Scan the records below for the line with "unfold rate_limited. rewrite" and the line with "Lemma elem_of_successes futs". Repeat those two lines and every line between them exactly, and nothing else.

(Stored data entries)
★ ★ ★
Lemma thread_attempt_get_logged data w log r w' log' :
  no_fatal log ->
  thread_attempt_get (logged func) max_workers done_order data (w, log)
    = (r, (w', log')) ->
  raised_from_log (match r with Raise e => Some e | Return _ => None end) log'.
Proof.
  intros Hlog. unfold thread_attempt_get.
  destruct (max_workers <=? 0); [intros [= <- <- <-]; by left|].
  destruct (_chunks data max_workers) as [chunks|e];
    [|intros [= <- <- <-]; by left].
  destruct (run_chunks _ _ chunks _ _) as [r1 [w1 log1]] eqn:Hrun.
  apply run_chunks_logged in Hrun; [|done].
  destruct r1; intros [= <- <- <-]; exact Hrun.
Qed.

Lemma retry_loop_logged fuel res failed w log r w' log' :
  no_fatal log ->
  retry_loop (logged func) max_workers done_order fuel res failed (w, log)
    = (r, (w', log')) ->
  raised_from_log (match r with Some (Raise e) => Some e | _ => None end) log'.
Proof.
  revert res failed w log.
  induction fuel as [|fuel IH]; intros res failed w log Hlog;
    destruct failed as [|x failed]; simpl;
    try (intros [= <- <- <-]; by left).
  destruct (thread_attempt_get _ _ _ _ _) as [r1 [w1 log1]] eqn:Hpass.
  apply thread_attempt_get_logged in Hpass; [|done].
  destruct r1 as [[new_results failed']|e].
  - destruct Hpass as [Hlog1|(? & ? & ? & _)]; [|done]. by apply IH.
  - intros [= <- <- <-]. exact Hpass.
Qed.

(** C8.  Run the engine on an observed [func].  If any call made during
    the run raised an error [e] that is neither a 404 nor a 429, then the
    run has ended (fuel was not the limit) by raising to the caller a fatal
    error that [func] raised; no result list is returned.  When [e] is the
    only fatal error [func] raised, it is [e] that is propagated. *)
Theorem fatal_error_propagates fuel data w r w' log :
  thread (logged func) max_workers done_order fuel data (w, [])
    = (r, (w', log)) ->
  forall x e,
    (x, Fails e) ∈ log -> benign (V := V) (Fails e) = false ->
    exists y e',
      r = Some (Raise e')
      /\ (y, Fails e') ∈ log /\ benign (V := V) (Fails e') = false
      /\ ((forall z e2, (z, Fails e2) ∈ log ->
             benign (V := V) (Fails e2) = false -> e2 = e) -> e' = e).
Proof.
  intros Hrun x e Hin Hfatal.
  assert (Hraised :
    raised_from_log (match r with Some (Raise e) => Some e | _ => None end)
      log).
  { unfold thread in Hrun.
    destruct (thread_attempt_get _ _ _ _ _) as [r1 [w1 log1]] eqn:Hpass.
    apply thread_attempt_get_logged in Hpass; [|by constructor].
    destruct r1 as [[res failed]|e1].
    - destruct Hpass as [Hlog1|(? & ? & ? & _)]; [|done].
      by apply retry_loop_logged in Hrun.
    - injection Hrun as <- <- <-. exact Hpass. }
  destruct Hraised as [Hnone|(y & e' & He' & Hin' & Hfatal')].
  - unfold no_fatal in Hnone. rewrite Forall_forall in Hnone.
    apply Hnone in Hin. destruct (eq_true_false_abs _ Hin Hfatal).
  - exists y, e'. destruct r as [[res|e1]|]; try discriminate.
    injection He' as ->. repeat split; eauto.
Qed.
End FatalErrors.

(** C8 where the second of three items answers with status 500. *)
Lemma fatal_error_propagates_witness :
  exists y e',
    Some (Raise (A := list nat) (HTTPError 500)) = Some (Raise e')
    /\ (y, Fails e') ∈ [(1%nat, Ok 1%nat); (2%nat, Fails (HTTPError 500))]
    /\ benign (V := nat) (Fails e') = false
    /\ ((forall z e2,
           (z, Fails e2)
           ∈ [(1%nat, Ok 1%nat); (2%nat, Fails (HTTPError 500))] ->
           benign (V := nat) (Fails e2) = false -> e2 = HTTPError 500) ->
        e' = HTTPError 500).
Proof.
  apply (fatal_error_propagates
           (fun (x : nat) (w : unit) =>
              (if Nat.eqb x 2 then Fails (HTTPError 500) else Ok x, w))
           2 (fun _ futs => reverse futs)
           (fun _ futs => reverse_Permutation futs)
           0 [1; 2; 3]%nat tt (Some (Raise (HTTPError 500))) tt
           [(1%nat, Ok 1%nat); (2%nat, Fails (HTTPError 500))]
           eq_refl 2%nat (HTTPError 500)).
  - apply list_elem_of_here || (apply list_elem_of_further, list_elem_of_here).
  - reflexivity.
Defined.

Section Retry.
Context {Item V : Type} `{EqDecision Item}.
Variable beh : Item -> nat -> outcome V.
Variable max_workers : Z.
Variable done_order :
  (Item -> nat) -> list (Item * outcome V) -> list (Item * outcome V).
Variable N : Item -> nat.

Hypothesis workers_positive : 0 < max_workers.
Hypothesis done_order_perm : forall w futs, done_order w futs ≡ₚ futs.

Implicit Types (P : list Item) (w : Item -> nat)
  (futs : list (Item * outcome V)).
Local Open Scope nat_scope.

(** One chunk submitted to a scripted service from the counters [w]: item
    [y] receives exactly the invocations numbered from [w y] up to the new
    counter [w' y], and at least one if it occurs in the chunk. *)
Lemma submit_all_scripted P w :
  exists futs w',
    submit_all (scripted beh) P w = (futs, w')
    /\ length futs = length P
    /\ (forall y, w y <= w' y)
    /\ (forall y, y ∈ P -> w y < w' y)
    /\ (forall y o, (y, o) ∈ futs ->
          y ∈ P /\ exists n, w y <= n < w' y /\ o = beh y n)
    /\ (forall y n, w y <= n < w' y -> (y, beh y n) ∈ futs).
Proof.
  revert w. induction P as [|x P IH]; intros w.
  - exists [], w. split; [done|]. split; [done|]. split; [done|].
    split; [by intros y Hy%not_elem_of_nil|].
    split; [by intros y o Hy%not_elem_of_nil|]. intros y n Hn. lia.
  - cbn [submit_all scripted].
    destruct (IH (<[x := S (w x)]> w))
      as (futs & w' & -> & Hlen & Hmono & Hlt & Hsound & Hcompl).
    assert (Hw1 : forall y, w y <= <[x := S (w x)]> w y).
    { intros y. destruct (decide (x = y)) as [->|Hne].
      - rewrite fn_lookup_insert. lia.
      - by rewrite fn_lookup_insert_ne. }
    assert (Hx : w x < w' x).
    { specialize (Hmono x). rewrite fn_lookup_insert in Hmono. lia. }
    exists ((x, beh x (w x)) :: futs), w'. split; [done|].
    split; [cbn; by rewrite Hlen|].
    split; [intros y; specialize (Hw1 y); specialize (Hmono y); lia|].
    split; [|split].
    + intros y [->|Hy]%elem_of_cons; [done|].
      specialize (Hw1 y). specialize (Hlt y Hy). lia.
    + intros y o [[= -> ->]|Hin]%elem_of_cons.
      * split; [left|]. exists (w x). split; [lia|done].
      * destruct (Hsound y o Hin) as (Hy & n & Hn & ->).
        split; [by right|]. exists n. split; [|done].
        specialize (Hw1 y). lia.
    + intros y n Hn. destruct (decide (x = y /\ n = w x)) as [[-> ->]|Hne].
      * left.
      * right. apply Hcompl. split; [|lia].
        destruct (decide (x = y)) as [->|Hxy].
        -- rewrite fn_lookup_insert. destruct (decide (n = w y)); [tauto|lia].
        -- rewrite fn_lookup_insert_ne by done. lia.
Qed.

Lemma chunks_single P :
  P <> [] -> (Z.of_nat (length P) <= max_workers)%Z ->
  _chunks P max_workers = Return [P].
Proof.
  intros Hne Hlen. unfold _chunks.
  destruct (Z.eqb_spec max_workers 0) as [|_]; [lia|].
  destruct (Z.ltb_spec max_workers 0) as [|_]; [lia|].
  assert (0 < length P) by (destruct P; [done|simpl; lia]).
  unfold range_from_0.
  replace ((length P + Z.to_nat max_workers - 1) / Z.to_nat max_workers)
    with 1.
  - change (seq 0 1) with [0]. rewrite !fmap_cons, !fmap_nil. unfold slice.
    rewrite Nat.mul_0_l, Nat.add_0_l, Nat.sub_0_r, drop_0.
    by rewrite take_ge by lia.
  - apply (Nat.div_unique _ _ 1 (length P - 1)); lia.
Qed.

Lemma run_chunks_single (chunk : list Item) st w :
  exc_bound st = true ->
  run_chunks (scripted beh) done_order [chunk] st w =
    (collect (done_order (submit_all (scripted beh) chunk w).2
                (submit_all (scripted beh) chunk w).1) st,
     (submit_all (scripted beh) chunk w).2).
Proof.
  intros Hb. cbn [run_chunks]. rewrite Hb.
  destruct (submit_all (scripted beh) chunk w) as [futs w1]. cbn [fst snd].
  destruct (collect (done_order w1 futs) st); by destruct chunk.
Qed.

Lemma elem_of_rate_limited futs y :
  y ∈ rate_limited futs <-> (y, Fails (HTTPError 429)) ∈ futs.
Proof.
  unfold rate_limited. rewrite list_elem_of_omap. split.
  - intros ([z o] & Hin & Hz). cbn [fst snd] in Hz.
    destruct o as [v|[| | | |code|tag]]; try done.
    destruct (Z.eqb_spec code 429%Z) as [->|]; [|done].
    by injection Hz as ->.
  - intros Hin. by exists (y, Fails (HTTPError 429)).
Qed.

Lemma elem_of_successes futs v :
  v ∈ successes futs <-> exists y, (y, Ok v) ∈ futs.
Proof.
  unfold successes. rewrite list_elem_of_omap. split.
  - intros ([y o] & Hin & Ho). cbn [snd] in Ho.
    destruct o as [v'|e]; [|done]. injection Ho as ->. by exists y.
  - intros [y Hin]. by exists (y, Ok v).
Qed.

Lemma length_rate_limited futs : length (rate_limited futs) <= length futs.
Proof.
  unfold rate_limited. induction futs as [|fut futs IH]; [done|].
  cbn [omap list_omap length].
  destruct fut.2 as [v|[| | | |code|tag]]; try lia.
  destruct (code =? 429)%Z; cbn [length]; lia.
Qed.

Lemma settled_benign (o : outcome V) : settled o = true -> benign o = true.
Proof.
  destruct o as [v|[| | | |code|tag]]; try done. cbn. intros ->.
  apply orb_true_r.
Qed.

(** One pass over a pending list that fits in one chunk, when every
    invocation is benign. *)
Lemma pass_single_chunk P w :
  P <> [] -> (Z.of_nat (length P) <= max_workers)%Z ->
  (forall y n, y ∈ P -> benign (beh y n) = true) ->
  exists futs w',
    thread_attempt_get (scripted beh) max_workers done_order P w
      = (Return (successes futs, rate_limited futs), w')
    /\ length futs = length P
    /\ (forall y, w y <= w' y)
    /\ (forall y, y ∈ P -> w y < w' y)
    /\ (forall y o, (y, o) ∈ futs ->
          y ∈ P /\ exists n, w y <= n < w' y /\ o = beh y n)
    /\ (forall y n, w y <= n < w' y -> (y, beh y n) ∈ futs).
Proof.
  intros Hne Hlen Hben. unfold thread_attempt_get.
  destruct (Z.leb_spec max_workers 0) as [|_]; [lia|].
  rewrite chunks_single, run_chunks_single by done.
  destruct (submit_all_scripted P w)
    as (futs & w' & -> & Hlen' & Hmono & Hlt & Hsound & Hcompl).
  cbn [fst snd]. set (futs' := done_order w' futs).
  assert (Hperm : futs' ≡ₚ futs) by apply done_order_perm.
  rewrite collect_benign.
  - exists futs', w'. split; [done|]. split; [by rewrite Hperm|].
    split; [done|]. split; [done|]. split.
    + intros y o Hin. rewrite Hperm in Hin. by apply Hsound.
    + intros y n Hn. rewrite Hperm. by apply Hcompl.
  - apply Forall_forall. intros [y o] Hin. rewrite Hperm in Hin.
    destruct (Hsound y o Hin) as (Hy & n & _ & ->). by apply Hben.
Qed.

Lemma retry_loop_step fuel (res : list V) P w :
  P <> [] ->
  retry_loop (scripted beh) max_workers done_order (S fuel) res P w =
    match thread_attempt_get (scripted beh) max_workers done_order P w with
    | (Return (new_results, failed'), w1) =>
        retry_loop (scripted beh) max_workers done_order fuel
          (res ++ new_results) failed' w1
    | (Raise e, w1) => (Some (Raise e), w1)
    end.
Proof. by destruct P. Qed.

(** The retry loop ends when every pending item is at most [B] invocations
    away from the point [N] after which it is no longer rate-limited; the
    value [v] of invocation number [K] of [x] is in the result when it is
    there already or [x] is pending with at most [K] invocations made. *)
Lemma retry_loop_settles x K v :
  (forall n, n < K -> beh x n = Fails (HTTPError 429)) -> beh x K = Ok v ->
  forall B P w (res : list V),
    (Z.of_nat (length P) <= max_workers)%Z ->
    (forall y n, y ∈ P -> benign (beh y n) = true) ->
    (forall y n, y ∈ P -> N y <= n -> settled (beh y n) = true) ->
    (forall y, y ∈ P -> N y <= w y + B) ->
    v ∈ res \/ (x ∈ P /\ w x <= K) ->
    exists fuel res' w',
      retry_loop (scripted beh) max_workers done_order fuel res P w
        = (Some (Return res'), w')
      /\ v ∈ res'.
Proof.
  intros H429 HK.
  assert (Hpass : forall P w (res : list V),
    P <> [] -> (Z.of_nat (length P) <= max_workers)%Z ->
    (forall y n, y ∈ P -> benign (beh y n) = true) ->
    (forall y n, y ∈ P -> N y <= n -> settled (beh y n) = true) ->
    v ∈ res \/ (x ∈ P /\ w x <= K) ->
    exists new P' w',
      thread_attempt_get (scripted beh) max_workers done_order P w
        = (Return (new, P'), w')
      /\ length P' <= length P
      /\ (forall y, y ∈ P' -> y ∈ P /\ w y < w' y /\ w y < N y)
      /\ (v ∈ res ++ new \/ (x ∈ P' /\ w' x <= K))).
  { intros P w res Hne Hlen Hben Hset Hinv.
    destruct (pass_single_chunk P w Hne Hlen Hben)
      as (futs & w' & -> & Hlen' & Hmono & Hlt & Hsound & Hcompl).
    exists (successes futs), (rate_limited futs), w'. split; [done|].
    split; [rewrite <- Hlen'; apply length_rate_limited|]. split.
    - intros y Hy%elem_of_rate_limited.
      destruct (Hsound _ _ Hy) as (HyP & n & Hn & Hbeh).
      split; [done|]. split; [by apply Hlt|].
      destruct (decide (N y <= n)) as [Hge|]; [|lia].
      pose proof (Hset y n HyP Hge) as Hs. by rewrite <- Hbeh in Hs.
    - destruct Hinv as [Hv|[Hx Hwx]]; [left; apply elem_of_app; by left|].
      destruct (decide (K < w' x)) as [Hdone|Hmore].
      + left. apply elem_of_app. right. apply elem_of_successes. exists x.
        rewrite <- HK. apply Hcompl. lia.
      + right. split; [|lia]. apply elem_of_rate_limited.
        rewrite <- (H429 (w x)) by (specialize (Hlt x Hx); lia).
        apply Hcompl. specialize (Hlt x Hx). lia. }
  intros B. induction B as [|B IH]; intros P w res Hlen Hben Hset HB Hinv.
  - destruct (decide (P = [])) as [->|Hne].
    { exists 0, res, w. split; [done|].
      destruct Hinv as [|[Hx%not_elem_of_nil _]]; done. }
    destruct (Hpass P w res Hne Hlen Hben Hset Hinv)
      as (new & P' & w' & Hrun & _ & HP' & Hinv').
    assert (P' = []) as ->.
    { destruct P' as [|y P']; [done|].
      destruct (HP' y ltac:(left)) as (Hy & _ & Hlt).
      specialize (HB y Hy). lia. }
    exists 1, (res ++ new), w'. rewrite retry_loop_step, Hrun by done.
    split; [done|]. destruct Hinv' as [|[Hx%not_elem_of_nil _]]; done.
  - destruct (decide (P = [])) as [->|Hne].
    { exists 0, res, w. split; [done|].
      destruct Hinv as [|[Hx%not_elem_of_nil _]]; done. }
    destruct (Hpass P w res Hne Hlen Hben Hset Hinv)
      as (new & P' & w' & Hrun & Hlen' & HP' & Hinv').
    destruct (IH P' w' (res ++ new)) as (fuel & res' & w'' & Hloop & Hv).
    + lia.
    + intros y n Hy. apply Hben. by apply HP'.
    + intros y n Hy. apply Hset. by apply HP'.
    + intros y Hy. destruct (HP' y Hy) as (HyP & Hlt & _).
      specialize (HB y HyP). lia.
    + done.
    + exists (S fuel), res', w''. by rewrite retry_loop_step, Hrun by done.
Qed.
★ ★ ★
- **RESULT FOR THIS EXERCISE**
  unfold rate_limited. rewrite list_elem_of_omap. split.
  - intros ([z o] & Hin & Hz). cbn [fst snd] in Hz.
    destruct o as [v|[| | | |code|tag]]; try done.
    destruct (Z.eqb_spec code 429%Z) as [->|]; [|done].
    by injection Hz as ->.
  - intros Hin. by exists (y, Fails (HTTPError 429)).
Qed.

Lemma elem_of_successes futs v :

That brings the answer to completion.